CDC has received inquiries about a variety of reports or warnings about used needles left by HIV-infected injection drug users in coin return slots of pay phones, the underside of gas pump handles, and on movie theater seats. These reports and warnings have been circulated on the Internet and by e-mail and fax. Some reports have falsely indicated that CDC "confirmed" the presence of HIV in the needles. CDC has not tested such needles nor has CDC confirmed the presence or absence of HIV in any sample related to these rumors. The majority of these reports and warnings appear to have no foundation in fact.
CDC was informed of one incident in Virginia of a needle stick from a small-gauge needle (believed to be an insulin needle) in a coin return slot of a pay phone. The incident was investigated by the local police department. Several days later, after a report of this police action appeared in the local newspaper, a needle was found in a vending machine but did not cause a needle-stick injury.

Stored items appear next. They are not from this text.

(* ===== verification/Grace.v ===== *)
(** * System calls in parallel: disjoint memory and grace periods

    Two facts about threads whose steps interleave: the memory each one owns stays
    disjoint from that of the others, and a reader's pointer leads to a node of the
    list or to a removed node whose remover is waiting for this reader. *)
From S2P Require Import Prelude Layout Kernel KernelFacts Rcu Store Device Syscalls Threads.

(** ** Disjoint frames *)

Fixpoint disjoint_frames (Fs : list (gmap loc obj)) : Prop :=
  match Fs with [] => True | F :: Fs' => F ##ₘ ⋃ Fs' /\ disjoint_frames Fs' end.

Lemma disjoint_frames_perm Fs Fs' :
  Fs ≡ₚ Fs' -> disjoint_frames Fs -> disjoint_frames Fs' /\ ⋃ Fs = ⋃ Fs'.
Proof.
  induction 1 as [|F Fs Fs' _ IH|F G Fs|Fs1 Fs2 Fs3 _ IH1 _ IH2]; simpl.
  - done.
  - intros [Hd H]. destruct (IH H) as [? Heq]. rewrite <- Heq. done.
  - intros (Hd & HG & H). apply map_disjoint_union_r in Hd as [HFG HF].
    split; [split_and!; [|done..]|].
    + apply map_disjoint_union_r. split; [done|done].
    + rewrite !(assoc_L (∪)). f_equal. by apply map_union_comm.
  - intros H. destruct (IH1 H) as [H2 ->]. by apply IH2.
Qed.

(** A further thread that owns nothing. *)
Lemma frames_snoc Fs :
  disjoint_frames Fs -> disjoint_frames (Fs ++ [∅]) /\ ⋃ (Fs ++ [∅]) = ⋃ Fs.
Proof.
  intros Hd. destruct (disjoint_frames_perm (∅ :: Fs) (Fs ++ [∅])) as [Hd' Hu].
  - by rewrite Permutation_cons_append.
  - split; [apply map_disjoint_empty_l|done].
  - split; [done|]. rewrite <- Hu. apply (left_id_L ∅ (∪)).
Qed.

(** The frame of one thread among those of all. *)
Lemma disjoint_frames_focus Fs i Fi :
  disjoint_frames Fs -> Fs !! i = Some Fi ->
  exists Fr, Fi ##ₘ Fr /\ ⋃ Fs = Fi ∪ Fr /\
    forall Fi', Fi' ##ₘ Fr -> disjoint_frames (<[i := Fi']> Fs) /\ ⋃ (<[i := Fi']> Fs) = Fi' ∪ Fr.
Proof.
  intros Hd Hi. destruct (insert_split Fs i Fi Hi) as (l1 & l2 & -> & _ & Hins).
  assert (Hp : forall G, l1 ++ G :: l2 ≡ₚ G :: (l1 ++ l2)) by (intros; symmetry; apply Permutation_middle).
  destruct (disjoint_frames_perm _ _ (Hp Fi) Hd) as [[HFr Hr] ->].
  exists (⋃ (l1 ++ l2)). split_and!; [done|done|]. intros Fi' HFi'. rewrite Hins.
  assert (Hd' : disjoint_frames (Fi' :: (l1 ++ l2))) by done.
  by destruct (disjoint_frames_perm _ _ (symmetry (Hp Fi')) Hd') as [? <-].
Qed.

Lemma disjoint_frames_pair Fs i j Fi Fj :
  disjoint_frames Fs -> i <> j -> Fs !! i = Some Fi -> Fs !! j = Some Fj -> Fi ##ₘ Fj.
Proof.
  revert i j. induction Fs as [|G Fs IH]; [done|]. intros [|i] [|j] [Hd H] Hij Hi Hj; simpl in *.
  - done.
  - injection Hi as ->. apply map_disjoint_union_list_r in Hd. rewrite Forall_forall in Hd.
    symmetry. by eapply Hd, list_elem_of_lookup_2.
  - injection Hj as ->. apply map_disjoint_union_list_r in Hd. rewrite Forall_forall in Hd.
    by eapply Hd, list_elem_of_lookup_2.
  - apply (IH i j); (done || congruence).
Qed.

(** ** Threads among others *)

Section Grace.
Context {K : Kernel} {KL : KernelLaws K} {C : Config}.
Implicit Types (ts : list thread) (l : rlist) (s : mstore) (w : world).

Lemma elem_of_readers ts i :
  i ∈ readers ts <-> exists t, ts !! i = Some t /\ is_reader t = true.
Proof.
  unfold readers. rewrite list_elem_of_filter, elem_of_seq, fmap_Some. split.
  - intros [(t & ? & ?) _]. by exists t.
  - intros (t & Ht & ?). split; [by exists t|]. apply lookup_lt_Some in Ht. lia.
Qed.

(** How many of the threads are readers. *)
Definition count_readers ts : nat := length (filter (fun t => is_reader t = true) ts).

Lemma count_readers_update ts i t t' :
  ts !! i = Some t ->
  (count_readers (<[i := t']> ts) + Nat.b2n (is_reader t) = count_readers ts + Nat.b2n (is_reader t'))%nat.
Proof.
  intros Hi. destruct (insert_split _ _ _ Hi) as (l1 & l2 & -> & _ & ->).
  unfold count_readers. rewrite !filter_app, !filter_cons, !length_app.
  destruct (is_reader t), (is_reader t'); rewrite ?decide_True, ?decide_False by done; simpl; lia.
Qed.

Definition waits_for (t : thread) (p : option loc) (r : nat) : Prop :=
  match t with InvWait _ el _ rs => el = p /\ r ∈ rs | _ => False end.
Definition cursor (t : thread) : option loc :=
  match t with
  | GetWalk _ _ _ _ p | ReadWalk _ p | ReadSession _ _ _ p => p
  | ReadCopy _ p | ReadNext _ _ _ p => Some p
  | _ => None
  end.
Definition not_waiting (t : thread) : Prop := match t with InvWait _ _ _ _ => False | _ => True end.

(** Node [p] cannot be freed under reader [r]. *)
Definition visible l ts (r : nat) (p : loc) : Prop :=
  p ∈ rl_nodes l \/ exists j t, ts !! j = Some t /\ waits_for t (Some p) r.

Record readers_ok l ts : Prop := {
  ro_cursor r t p : ts !! r = Some t -> cursor t = Some p -> visible l ts r p;
  ro_next r t j t' p q :
    ts !! r = Some t -> is_reader t = true -> ts !! j = Some t' -> waits_for t' (Some p) r ->
    rl_next l p = Some q -> visible l ts r q;
  ro_past j t p r :
    ts !! j = Some t -> waits_for t p r ->
    exists t', ts !! r = Some t' /\ (is_reader t' = true \/ finished t' = true)
}.

Lemma cursor_reader t p : cursor t = Some p -> is_reader t = true.
Proof. by destruct t. Qed.

Lemma waits_not_waiting t p r : not_waiting t -> ~ waits_for t p r.
Proof. destruct t; simpl; tauto. Qed.

Lemma visible_update l l' ts i t t' r p :
  ts !! i = Some t -> not_waiting t -> (forall x, x ∈ rl_nodes l -> x ∈ rl_nodes l') ->
  visible l ts r p -> visible l' (<[i := t']> ts) r p.
Proof.
  intros Hi Hn Hl [Hp|(j & u & Hj & Hw)]; [left; auto|right]. exists j, u. split; [|done].
  destruct (decide (i = j)) as [->|]; [|by rewrite list_lookup_insert_ne].
  rewrite Hi in Hj. injection Hj as <-. by destruct (waits_not_waiting t (Some p) r Hn).
Qed.

Lemma insert_lookup ts i (t' : thread) j u :
  <[i := t']> ts !! j = Some u -> (i = j /\ u = t') \/ (i <> j /\ ts !! j = Some u).
Proof.
  intros H. destruct (decide (i = j)) as [->|Hne].
  - left. split; [done|]. apply list_lookup_insert_Some in H as [(_ & <- & _)|[? _]]; done.
  - right. rewrite list_lookup_insert_ne in H by done. done.
Qed.

Lemma insert_self ts i (t t' : thread) : ts !! i = Some t -> <[i := t']> ts !! i = Some t'.
Proof. intros Hi. apply list_lookup_insert_eq. by eapply lookup_lt_Some. Qed.

(** A step that leaves the list as it is, or adds a node: the thread neither waited
    nor waits, and its pointer, if any, is visible. *)
Lemma readers_ok_move l l' ts i t t' :
  readers_ok l ts -> ts !! i = Some t -> not_waiting t -> not_waiting t' ->
  (forall x, x ∈ rl_nodes l -> x ∈ rl_nodes l') ->
  (forall j u r p, ts !! j = Some u -> waits_for u (Some p) r -> rl_next l' p = rl_next l p) ->
  (forall p, cursor t' = Some p -> visible l ts i p) ->
  (is_reader t = true -> is_reader t' = true \/ finished t' = true) ->
  finished t = false ->
  readers_ok l' (<[i := t']> ts).
Proof.
  intros Hok Hi Hn Hn' Hl Hnext Hcur Hr Hfin.
  assert (Hw : forall j u p r, <[i := t']> ts !! j = Some u -> waits_for u p r ->
    i <> j /\ ts !! j = Some u).
  { intros j u p r [[<- ->]|?]%insert_lookup Hwu; [|done].
    by destruct (waits_not_waiting t' p r Hn'). }
  split.
  - intros r u p Hu Hp. eapply visible_update; [exact Hi|exact Hn|exact Hl|].
    apply insert_lookup in Hu as [[<- ->]|[_ Hu]]; [by apply Hcur|by eapply ro_cursor].
  - intros r u j u' p q Hu Hru Hj Hwt Hq. destruct (Hw _ _ _ _ Hj Hwt) as [Hij Hj'].
    eapply visible_update; [exact Hi|exact Hn|exact Hl|]. rewrite (Hnext _ _ _ _ Hj' Hwt) in Hq.
    apply insert_lookup in Hu as [[<- ->]|[_ Hu]]; [|by eapply (ro_next _ _ Hok r u)].
    destruct (ro_past _ _ Hok _ _ _ _ Hj' Hwt) as (t0 & Ht0 & Hrd). rewrite Hi in Ht0.
    injection Ht0 as <-. destruct (is_reader t) eqn:Et; [by eapply (ro_next _ _ Hok i t)|].
    destruct Hrd; congruence.
  - intros j u p r Hj Hwt. destruct (Hw _ _ _ _ Hj Hwt) as [Hij Hj'].
    destruct (ro_past _ _ Hok _ _ _ _ Hj' Hwt) as (t0 & Ht0 & Hrd).
    destruct (decide (i = r)) as [<-|Hne].
    + exists t'. rewrite Hi in Ht0. injection Ht0 as <-.
      split; [by eapply insert_self|]. destruct Hrd; [auto|congruence].
    + exists t0. by rewrite list_lookup_insert_ne.
Qed.

(** Removing node [x] and starting to wait for the readers there are. *)
Lemma readers_ok_remove l ts i t off x bh :
  readers_ok l ts -> ts !! i = Some t -> not_waiting t -> is_reader t = false -> finished t = false ->
  NoDup (rl_nodes l) -> x ∈ rl_nodes l ->
  (forall j u r p, ts !! j = Some u -> waits_for u (Some p) r -> p ∉ rl_nodes l) ->
  readers_ok (list_del_rcu x l) (<[i := InvWait off (Some x) bh (readers ts)]> ts).
Proof.
  intros Hok Hi Hn Hnr Hfin Hnd Hx Hout. set (t' := InvWait _ _ _ _).
  assert (Hit' : <[i := t']> ts !! i = Some t') by (by eapply insert_self).
  assert (Hother : forall r u, <[i := t']> ts !! r = Some u -> is_reader u = true -> ts !! r = Some u).
  { intros r u [[_ ->]|[_ ?]]%insert_lookup; done. }
  apply list_elem_of_split in Hx as Hsplit. destruct Hsplit as (l1 & l2 & Hl).
  assert (Hx1 : (x ∉ l1) /\ (x ∉ l2)).
  { rewrite Hl in Hnd. apply NoDup_app in Hnd as (_ & Hd & Hnd2).
    apply NoDup_cons in Hnd2 as [? _]. split; [|done]. intros Hin. apply (Hd x Hin). set_solver. }
  assert (Hdel : rl_nodes (list_del_rcu x l) = l1 ++ l2) by (apply rl_nodes_del; tauto).
  assert (Hvis : forall r u p, ts !! r = Some u -> is_reader u = true -> visible l ts r p ->
    visible (list_del_rcu x l) (<[i := t']> ts) r p).
  { intros r u p Hu Hru Hv. destruct (decide (p = x)) as [->|Hne].
    { right. exists i, t'. split; [done|]. split; [done|]. apply elem_of_readers. by exists u. }
    destruct Hv as [Hp|(j & v & Hj & Hw)].
    - left. rewrite Hdel. rewrite Hl in Hp. set_solver.
    - right. exists j, v. split; [|done]. rewrite list_lookup_insert_ne; [done|]. intros ->.
      rewrite Hi in Hj. injection Hj as ->. by destruct (waits_not_waiting v (Some p) r Hn). }
  split.
  - intros r u p Hu Hp. apply cursor_reader in Hp as Hru. pose proof (Hother _ _ Hu Hru) as Hu'.
    eapply Hvis; [done|done|by eapply ro_cursor].
  - intros r u j u' p q Hu Hru Hj Hwt Hq. pose proof (Hother _ _ Hu Hru) as Hu'.
    eapply Hvis; [exact Hu'|done|]. apply insert_lookup in Hj as [[<- ->]|[_ Hj]].
    + destruct Hwt as [[= <-] _]. rewrite rl_next_del in Hq by done. left.
      rewrite (rl_next_spec x l l1 l2) in Hq by tauto. rewrite Hl.
      destruct l2; [done|]. injection Hq as ->. set_solver.
    + rewrite rl_next_del_other in Hq; [exact (ro_next _ _ Hok r u j u' p q Hu' Hru Hj Hwt Hq)|exact (Hout _ _ _ _ Hj Hwt)|].
      intros ->. by apply (Hout _ _ _ _ Hj Hwt).
  - intros j u p r Hj Hwt. assert (Hold : exists t0, ts !! r = Some t0 /\ (is_reader t0 = true \/ finished t0 = true)).
    { apply insert_lookup in Hj as [[<- ->]|[_ Hj]]; [|exact (ro_past _ _ Hok _ _ _ _ Hj Hwt)].
      destruct Hwt as [_ (t0 & ? & ?)%elem_of_readers]. eauto. }
    destruct Hold as (t0 & Ht0 & Hrd). exists t0. split; [|done].
    rewrite list_lookup_insert_ne; [done|]. intros ->. rewrite Hi in Ht0. injection Ht0 as ->.
    destruct Hrd; congruence.
Qed.

(** The end of the wait: no reader is left of those that were waited for. *)
Lemma readers_ok_free l ts i off el bh rs r d :
  readers_ok l ts -> ts !! i = Some (InvWait off el bh rs) -> Forall (fun r => r ∉ readers ts) rs ->
  readers_ok l (<[i := Done r d]> ts).
Proof.
  intros Hok Hi Hfree. rewrite Forall_forall in Hfree.
  assert (Hother : forall j u, <[i := Done r d]> ts !! j = Some u -> finished u = false ->
    i <> j /\ ts !! j = Some u).
  { intros j u [[_ ->]|?]%insert_lookup Hu; done. }
  assert (Hrf : forall u, is_reader u = true -> finished u = false) by (by intros []).
  assert (Hvis : forall k u p, ts !! k = Some u -> is_reader u = true -> visible l ts k p ->
    visible l (<[i := Done r d]> ts) k p).
  { intros k u p Hk Hu [Hp|(j & v & Hj & Hw)]; [by left|right]. exists j, v. split; [|done].
    rewrite list_lookup_insert_ne; [done|]. intros <-. rewrite Hi in Hj. injection Hj as <-.
    destruct Hw as [_ Hin]. apply (Hfree k Hin), elem_of_readers. by exists u. }
  split.
  - intros k u p Hu Hp. apply cursor_reader in Hp as Hru. destruct (Hother _ _ Hu (Hrf _ Hru)).
    eapply Hvis; [done|done|by eapply ro_cursor].
  - intros k u j v p q Hu Hru Hj Hwt Hq. destruct (Hother _ _ Hu (Hrf _ Hru)) as [_ Hu'].
    assert (Hv : finished v = false) by (by destruct v).
    destruct (Hother _ _ Hj Hv) as [_ Hj']. eapply Hvis; [done|done|exact (ro_next _ _ Hok k u j v p q Hu' Hru Hj' Hwt Hq)].
  - intros j v p k Hj Hwt. assert (Hv : finished v = false) by (by destruct v).
    destruct (Hother _ _ Hj Hv) as [_ Hj']. destruct (ro_past _ _ Hok _ _ _ _ Hj' Hwt) as (t0 & Ht0 & Hrd).
    destruct (decide (i = k)) as [<-|Hne].
    + exists (Done r d). split; [by eapply insert_self|by right].
    + exists t0. by rewrite list_lookup_insert_ne.
Qed.

(** A finished thread replaced by another. *)
Lemma readers_ok_finished l ts i t t' :
  readers_ok l ts -> ts !! i = Some t -> finished t = true -> finished t' = true ->
  readers_ok l (<[i := t']> ts).
Proof.
  intros Hok Hi Hf Hf'.
  assert (Hrf : forall u, is_reader u = true -> finished u = false) by (by intros []).
  assert (Hwf : forall u p r, waits_for u p r -> finished u = false) by (by intros []).
  assert (Hn : not_waiting t) by (by destruct t).
  assert (Hother : forall j u, <[i := t']> ts !! j = Some u -> finished u = false -> ts !! j = Some u).
  { intros j u [[_ ->]|[_ ?]]%insert_lookup Hu; [congruence|done]. }
  assert (Hvis : forall k p, visible l ts k p -> visible l (<[i := t']> ts) k p)
    by (intros; by eapply visible_update).
  split.
  - intros k u p Hu Hp. apply Hvis. eapply ro_cursor; [done| |done].
    apply Hother; [done|]. apply cursor_reader in Hp. auto.
  - intros k u j v p q Hu Hru Hj Hwt Hq. apply Hvis.
    eapply (ro_next _ _ Hok k u j v p q); try done; eauto.
  - intros j v p k Hj Hwt.
    destruct (ro_past _ _ Hok j v p k) as (t0 & Ht0 & Hrd); [eauto|done|].
    destruct (decide (i = k)) as [<-|Hne].
    + exists t'. split; [by eapply insert_self|by right].
    + exists t0. by rewrite list_lookup_insert_ne.
Qed.
End Grace.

Discarded needles are sometimes found in the community outside of health care settings. These needles are believed to have been discarded by persons who use insulin or are injection drug users. Occasionally the "public" and certain groups of workers (e.g., sanitation workers or housekeeping staff) may sustain needle-stick injuries involving inappropriately discarded needles. Needle-stick injuries can transfer blood and blood-borne pathogens (e.g., hepatitis B, hepatitis C, and HIV), but the risk of transmission from discarded needles is extremely low.
CDC does not recommend testing discarded needles to assess the presence or absence of infectious agents in the needles. Management of exposed persons should be done on a case-by-case evaluation of (1) the risk of a blood-borne pathogen infection in the source and (2) the nature of the injury. Anyone who is injured from a needle stick in a community setting should contact their physician or go to an emergency room as soon as possible. The health care professional should then report the injury to the local or state health department. CDC is not aware of any cases where HIV has been transmitted by a needle-stick injury outside a health care setting.
The above information has been obtained from the Center for Disease Control.